Another consideration is the attitude you communicate as you express yourself. Be wary of being either too timid or too aggressive. A timid essay hedges on every point, incorporating words and phrases like probably, it seems that, to some extent and perhaps. These phrases have their place, but overusing them suggests that you are not confident in what you are saying. Conversely, an essay featuring numerous examples of obviously, definitely, of course and the like is being overly confident.
Often students fill essays with superlatives and flamboyant emotional outbursts in an effort to please their professors, finishing papers with sentences like "His masterful use of puns proves that Joyce is unquestionably the greatest writer in the English language." Dramatic declarations are not welcome in serious critical essays; what is welcome is carefully considered and well-supported argument. Do not shout at the reader with overstated convictions or pretentious moralizing.
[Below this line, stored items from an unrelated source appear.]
(** * SWETA service worker: caching strategy and reminder schedule

    A shallow embedding of [service-worker.js].  The worker is event driven:
    every handler is a chain of promises over the browser's [caches] storage
    and the network.  Promises are modelled by a state-and-rejection monad
    over a [World] holding the cache storage, the promise chains that were
    started but are not awaited by the handler that started them, the log of
    cache-storage operations and the notifications shown so far.

    The browser is part of the model as far as the worker uses it.  A cache
    is the list of the request and response pairs put into it, in insertion
    order; a request matches a stored pair as the Cache interface has it:
    [GET] only, URLs compared without their fragments, and the request
    headers named by the response's [Vary] header compared too.  [cache.put]
    and [cache.addAll] refuse what that interface refuses.  The network is
    an oracle answering each [fetch]; a URL comes with its origin as the URL
    parser gives it.  Console output is left out. *)

From Stdlib Require Import ZArith String Ascii List Bool Lia.
From stdpp Require Import list strings.

Local Open Scope string_scope.
Local Open Scope Z_scope.
Local Open Scope list_scope.

(** ** JavaScript string methods used by the worker *)

(** [s.startsWith(p)] *)
Fixpoint startsWith (s p : string) {struct p} : bool :=
  match p with
  | EmptyString => true
  | String c p' =>
      match s with
      | EmptyString => false
      | String d s' => Ascii.eqb c d && startsWith s' p'
      end
  end.

(** [s.includes(p)]: [p] starts at some position of [s]. *)
Fixpoint includes (s p : string) : bool :=
  startsWith s p ||
  match s with
  | EmptyString => false
  | String _ s' => includes s' p
  end.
While many essay topics encourage an objective and dispassionate discussion, there are other occasions when it is appropriate to be critical or adversarial toward your subject. Your instructor is unlikely to be satisfied with an essay which merely regurgitates class lectures, or timidly praises to avoid controversy. If you have an opinion, declare it. Students are often afraid to write anything negative, especially if the subject is Shakespeare or another such major figure. Be honest but methodical; support your opinions and never lose sight of the opposing viewpoint.
The First Draft
The first draft of your paper is the arena into which your ideas, observations, criticisms and hypotheses are thrown to battle one another and prove themselves. In other words, the first draft is the place where you can write anything and everything down and determine whether or not it works. Although you have prepared an outline of your basic points, it is likely that the process of composing an initial draft will alter your original plans somewhat. The composition of any essay is a journey through the tangled underbrush of your unformed ideas, and hacking from one end to the other will clear a path to a more definite perspective on your material, eliminating the weak points that you cannot prove and the flaws that undermine your argument. Your messy first draft will help you clarify the issues.
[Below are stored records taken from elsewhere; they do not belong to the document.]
Lemma send_keeps_ready_objects_witness :
  k_fifos demo_reset !! q_fifo demo_queue = Some demo_reset_fifo /\
  osal_queue_send demo_queue 256 true demo_reset =
    Ret false (taken_state (q_fifo demo_queue) demo_reset_fifo 4100 [4098; 4096] 256
                 (q_obj_sz demo_queue) demo_reset) /\
  exists f',
    k_fifos (taken_state (q_fifo demo_queue) demo_reset_fifo 4100 [4098; 4096] 256
               (q_obj_sz demo_queue) demo_reset) !! q_fifo demo_queue = Some f' /\
    mbx_msgs demo_reset_fifo `prefix_of` mbx_msgs f' /\
    pool_free f' `suffix_of` pool_free demo_reset_fifo.
Proof.
  assert (Hf : k_fifos demo_reset !! q_fifo demo_queue = Some demo_reset_fifo)
    by reflexivity.
  assert (Hs : osal_queue_send demo_queue 256 true demo_reset =
               Ret false (taken_state (q_fifo demo_queue) demo_reset_fifo 4100
                            [4098; 4096] 256 (q_obj_sz demo_queue) demo_reset))
    by reflexivity.
  split; [exact Hf|]. split; [exact Hs|].
  destruct (send_keeps_ready_objects demo_queue 256 true demo_reset demo_reset_fifo
              false _ Hf Hs) as (_ & _ & f' & Hf' & Hpre & _ & Hsuf & _).
  exists f'. split; [exact Hf'|]. split; [exact Hpre|exact Hsuf].
Defined.


Lemma send_receive_restores_queue_witness :
  k_lock demo_fresh = false /\
  k_fifos demo_fresh !! q_fifo demo_queue = Some demo_fresh_fifo /\
  pool_free demo_fresh_fifo = 4102 :: [4100; 4098; 4096] /\
  mbx_msgs demo_fresh_fifo = [] /\
  mbx_reset demo_fresh_fifo = false /\
  0 < mbx_size demo_fresh_fifo /\
  0 < 4102 < 2 ^ 32 /\
  disjoint 768 sizeof_ptr 512 (Z.of_nat (Z.to_nat (q_obj_sz demo_queue))) /\
  exists k1 k2,
    osal_queue_send demo_queue 256 true demo_fresh = Ret false k1 /\
    osal_queue_receive demo_queue 512 768 k1 = Ret false k2 /\
    k_fifos k2 = k_fifos demo_fresh /\ k_sems k2 = k_sems demo_fresh /\ k_lock k2 = false.
Proof.
  assert (Hl : k_lock demo_fresh = false) by reflexivity.
  assert (Hf : k_fifos demo_fresh !! q_fifo demo_queue = Some demo_fresh_fifo)
    by reflexivity.
  assert (Hfree : pool_free demo_fresh_fifo = 4102 :: [4100; 4098; 4096]) by reflexivity.
  assert (Hm : mbx_msgs demo_fresh_fifo = []) by reflexivity.
  assert (Hr : mbx_reset demo_fresh_fifo = false) by reflexivity.
  assert (Hsz : 0 < mbx_size demo_fresh_fifo) by (simpl; lia).
  assert (Hp : 0 < 4102 < 2 ^ 32) by lia.
  assert (Hdis : disjoint 768 sizeof_ptr 512 (Z.of_nat (Z.to_nat (q_obj_sz demo_queue))))
    by (unfold disjoint, sizeof_ptr; simpl; lia).
  split; [exact Hl|]. split; [exact Hf|]. split; [exact Hfree|]. split; [exact Hm|].
  split; [exact Hr|]. split; [exact Hsz|]. split; [exact Hp|]. split; [exact Hdis|].
  exact (send_receive_restores_queue demo_queue 256 true 512 768 demo_fresh demo_fresh_fifo
           4102 [4100; 4098; 4096] Hl Hf Hfree Hm Hr Hsz Hp Hdis).
Defined.

Lemma osal_queue_empty_answers_full_witness :
  k_lock demo_fresh = false /\
  k_fifos demo_fresh !! q_fifo demo_queue = Some demo_fresh_fifo /\
  Z.of_nat (length (mbx_msgs demo_fresh_fifo)) <= mbx_size demo_fresh_fifo < 2 ^ 16 /\
  osal_queue_empty demo_queue demo_fresh = Ret false demo_fresh.
Proof.
  assert (Hl : k_lock demo_fresh = false) by reflexivity.
  assert (Hf : k_fifos demo_fresh !! q_fifo demo_queue = Some demo_fresh_fifo)
    by reflexivity.
  assert (Hcap : Z.of_nat (length (mbx_msgs demo_fresh_fifo))
                 <= mbx_size demo_fresh_fifo < 2 ^ 16) by (simpl; lia).
  split; [exact Hl|]. split; [exact Hf|]. split; [exact Hcap|].
  exact (osal_queue_empty_answers_full demo_queue demo_fresh demo_fresh_fifo Hl Hf Hcap).
Defined.

Lemma oversize_send_overwrites_queued_object_witness :
  k_lock demo_fresh = false /\
  k_fifos demo_fresh !! q_fifo (mk_queue 4 12288) = Some demo_fresh_fifo /\
  pool_free demo_fresh_fifo = 4102 :: 4100 :: [4098; 4096] /\
  mbx_msgs demo_fresh_fifo = [] /\
  mbx_reset demo_fresh_fifo = false /\
  1 < mbx_size demo_fresh_fifo /\
  0 < 4100 /\
  4102 = 4100 + Z.of_nat 2 /\
  (2 < Z.to_nat (q_obj_sz (mk_queue 4 12288)))%nat /\
  exists k1 k2,
    osal_queue_send (mk_queue 4 12288) 256 false demo_fresh = Ret false k1 /\
    osal_queue_send (mk_queue 4 12288) 260 true k1 = Ret false k2 /\
    ready_objects (mk_queue 4 12288) k2 = Some [4102; 4100] /\
    read_bytes (k_mem k1) 4102 4 = read_bytes (k_mem demo_fresh) 256 4 /\
    read_bytes (k_mem k2) 4102 2 = read_bytes (k_mem k1) 262 2.
Proof.
  assert (Hl : k_lock demo_fresh = false) by reflexivity.
  assert (Hf : k_fifos demo_fresh !! q_fifo (mk_queue 4 12288) = Some demo_fresh_fifo)
    by reflexivity.
  assert (Hfree : pool_free demo_fresh_fifo = 4102 :: 4100 :: [4098; 4096]) by reflexivity.
  assert (Hm : mbx_msgs demo_fresh_fifo = []) by reflexivity.
  assert (Hr : mbx_reset demo_fresh_fifo = false) by reflexivity.
  assert (Hsz : 1 < mbx_size demo_fresh_fifo) by (simpl; lia).
  assert (HpB : 0 < 4100) by lia.
  assert (HpA : 4102 = 4100 + Z.of_nat 2) by reflexivity.
  assert (Hs : (2 < Z.to_nat (q_obj_sz (mk_queue 4 12288)))%nat) by (vm_compute; lia).
  split; [exact Hl|]. split; [exact Hf|]. split; [exact Hfree|]. split; [exact Hm|].
  split; [exact Hr|]. split; [exact Hsz|]. split; [exact HpB|]. split; [exact HpA|].
  split; [exact Hs|].
  exact (oversize_send_overwrites_queued_object (mk_queue 4 12288) 256 260 false true
           demo_fresh demo_fresh_fifo 4102 4100 [4098; 4096] 2
           Hl Hf Hfree Hm Hr Hsz HpB HpA Hs).
Defined.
As you begin the first draft, do not worry about crafting a captivating introduction. Many find writing the introduction the most challenging part of the essay process, and allow it to prevent them from starting. It is better to plunge directly into the body of your argument, with perhaps a two-sentence opening, simply summarizing your thesis. Once you know what you have said in the essay, it becomes easier to find an effective way of introducing it.
It is important to realize that writing is a way of thinking. Do not feel that you have to have all of your thoughts fully organized in your head before putting fingers to keyboard. A written work is not an Athena and will not leap fully formed from your brain to the page. It is a carefully prepared and heavily revised simulation of rational thought that usually begins as a series of poorly expressed and disconnected ideas.
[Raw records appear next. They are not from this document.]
(** * EduMedia: the per-user undo stack of the posts API

    A shallow embedding of the undo subsystem of the EduMedia server
    (class [UndoStack] and the handlers [PUT /api/posts/edit],
    [DELETE /api/posts/delete], [POST /api/posts/undo] and
    [GET /api/posts/undo-status]), followed by the properties the
    specification states about it.

    Conventions of the embedding:
    - the process-wide [Map] from user id to array of actions is a
      [gmap Z (list action)]; an array is a list whose head is the oldest
      entry (index 0) and whose last element is the most recent one;
    - methods that mutate the map return the new map next to their result;
    - the hosted database is an external collaborator: its tables are
      modelled by finite maps and lists, and every call to it takes an
      injected fault ([Some msg] makes the call answer with the error [msg]
      and leaves the tables as they were);
    - JavaScript strings are sequences of UTF-16 code units. *)

From Stdlib Require Import ZArith NArith List Lia.
From stdpp Require Import gmap strings list fin_maps pretty.

Local Open Scope Z_scope.

(** ** JavaScript strings *)

Module JS.

(** A string value: its UTF-16 code units. *)
Definition str := list N.

(** The code units of an ASCII literal. *)
Definition lit (s : string) : str :=
  map (fun c => N.of_nat (Ascii.nat_of_ascii c)) (String.list_ascii_of_string s).

(** WhiteSpace and LineTerminator code points of ECMAScript, the set
    [String.prototype.trim] strips. *)
Definition is_white_space (c : N) : bool :=
  (bool_decide (c ∈ [9; 10; 11; 12; 13; 32; 160; 5760; 8232; 8233;
                     8239; 8287; 12288; 65279])%N
   || ((8192 <=? c) && (c <=? 8202))%N)%bool.

Fixpoint trim_start (s : str) : str :=
  match s with
  | c :: s' => if is_white_space c then trim_start s' else s
  | [] => []
  end.

(** [s.trim()] *)
Definition trim (s : str) : str :=
  rev (trim_start (rev (trim_start s))).

End JS.

(** ** Rows and recorded actions *)

(** A row of the [posts] table: the columns the server reads and writes. *)
Record post := Post {
  id : Z;
  author_id : Z;
  content : JS.str;
  likes : Z;
  created_at : string
}.

(** An entry of a user's undo array.  The handlers build objects tagged
    ['EDIT'] and ['DELETE']; [Other ty ts] stands for an object whose [type]
    field [ty] is neither of the two. *)
Inductive action :=
| Edit (post_id : Z) (original_content new_content : JS.str) (timestamp : string)
| Delete (p : post) (timestamp : string)
| Other (type : string) (timestamp : string).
Once you have done your research and planned your outline, the best way to think about your essay is to write it. Seeing your thoughts written down allows you to regard them critically and objectively, and putting one sentence down will inspire another one. There is no need to feel disappointed with a messy, even incoherent first draft. The purpose of the initial draft is to produce raw material, not to dazzle the critics with your finely-shaped prose. Having something on paper gives you something to work with.
According to the Roman writer Pliny, a bear's whelp was born a shapeless mass, and the mother had literally to lick it into shape. Now that you have a mass of print before you, your task is to lick it into something resembling an essay. Your principal concerns are these: clarity, coherence and unity.
Clarity As you create sentences in your first draft, you will use the first grammatical constructions that come to mind. Once you are revising, it will become necessary to rewrite much of your original work for the sake of clarity. Essays tend to be written one painful sentence at a time, and it is easy to lose sight of the bigger picture.
Repetitive or unwieldy sentences are irritating and distract the reader's attention from content. Make sure that you vary your sentence structure; for example, do not begin three sentences in a row with The.
Trim redundant phrases (many of these, such as off of, are covered in the Dictionary of Usage (15K) ).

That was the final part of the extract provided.